:: DATA ::

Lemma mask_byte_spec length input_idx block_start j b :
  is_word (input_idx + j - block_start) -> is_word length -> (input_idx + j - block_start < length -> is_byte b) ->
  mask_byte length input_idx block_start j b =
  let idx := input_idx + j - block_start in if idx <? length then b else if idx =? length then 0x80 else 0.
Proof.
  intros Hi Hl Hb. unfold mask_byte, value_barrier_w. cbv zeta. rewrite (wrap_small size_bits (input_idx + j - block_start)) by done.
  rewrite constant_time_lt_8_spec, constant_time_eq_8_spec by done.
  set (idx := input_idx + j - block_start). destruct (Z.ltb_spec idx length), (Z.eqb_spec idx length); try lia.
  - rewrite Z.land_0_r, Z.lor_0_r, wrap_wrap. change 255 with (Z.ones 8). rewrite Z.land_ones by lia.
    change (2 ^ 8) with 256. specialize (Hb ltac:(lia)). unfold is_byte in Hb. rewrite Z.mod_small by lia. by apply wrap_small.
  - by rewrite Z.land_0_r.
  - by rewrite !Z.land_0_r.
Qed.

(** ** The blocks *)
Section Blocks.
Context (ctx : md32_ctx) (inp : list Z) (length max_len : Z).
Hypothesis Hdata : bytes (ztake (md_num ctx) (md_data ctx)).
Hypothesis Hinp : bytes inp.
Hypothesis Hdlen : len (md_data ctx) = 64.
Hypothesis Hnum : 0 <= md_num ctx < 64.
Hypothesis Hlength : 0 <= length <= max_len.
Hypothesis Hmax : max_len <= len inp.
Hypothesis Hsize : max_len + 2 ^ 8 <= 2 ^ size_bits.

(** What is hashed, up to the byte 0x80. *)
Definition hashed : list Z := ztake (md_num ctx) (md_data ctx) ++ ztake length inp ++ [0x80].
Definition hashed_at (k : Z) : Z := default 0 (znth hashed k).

:::

TASK DIRECTIONS:
In the records above, find the line containing "Hypothesis Hlength : 0 <= length <= max_len."; please retype it and every line after it through the last line, exactly and with nothing else.

EXPECTED OUTPUT:
Hypothesis Hlength : 0 <= length <= max_len.
Hypothesis Hmax : max_len <= len inp.
Hypothesis Hsize : max_len + 2 ^ 8 <= 2 ^ size_bits.

(** What is hashed, up to the byte 0x80. *)
Definition hashed : list Z := ztake (md_num ctx) (md_data ctx) ++ ztake length inp ++ [0x80].
Definition hashed_at (k : Z) : Z := default 0 (znth hashed k).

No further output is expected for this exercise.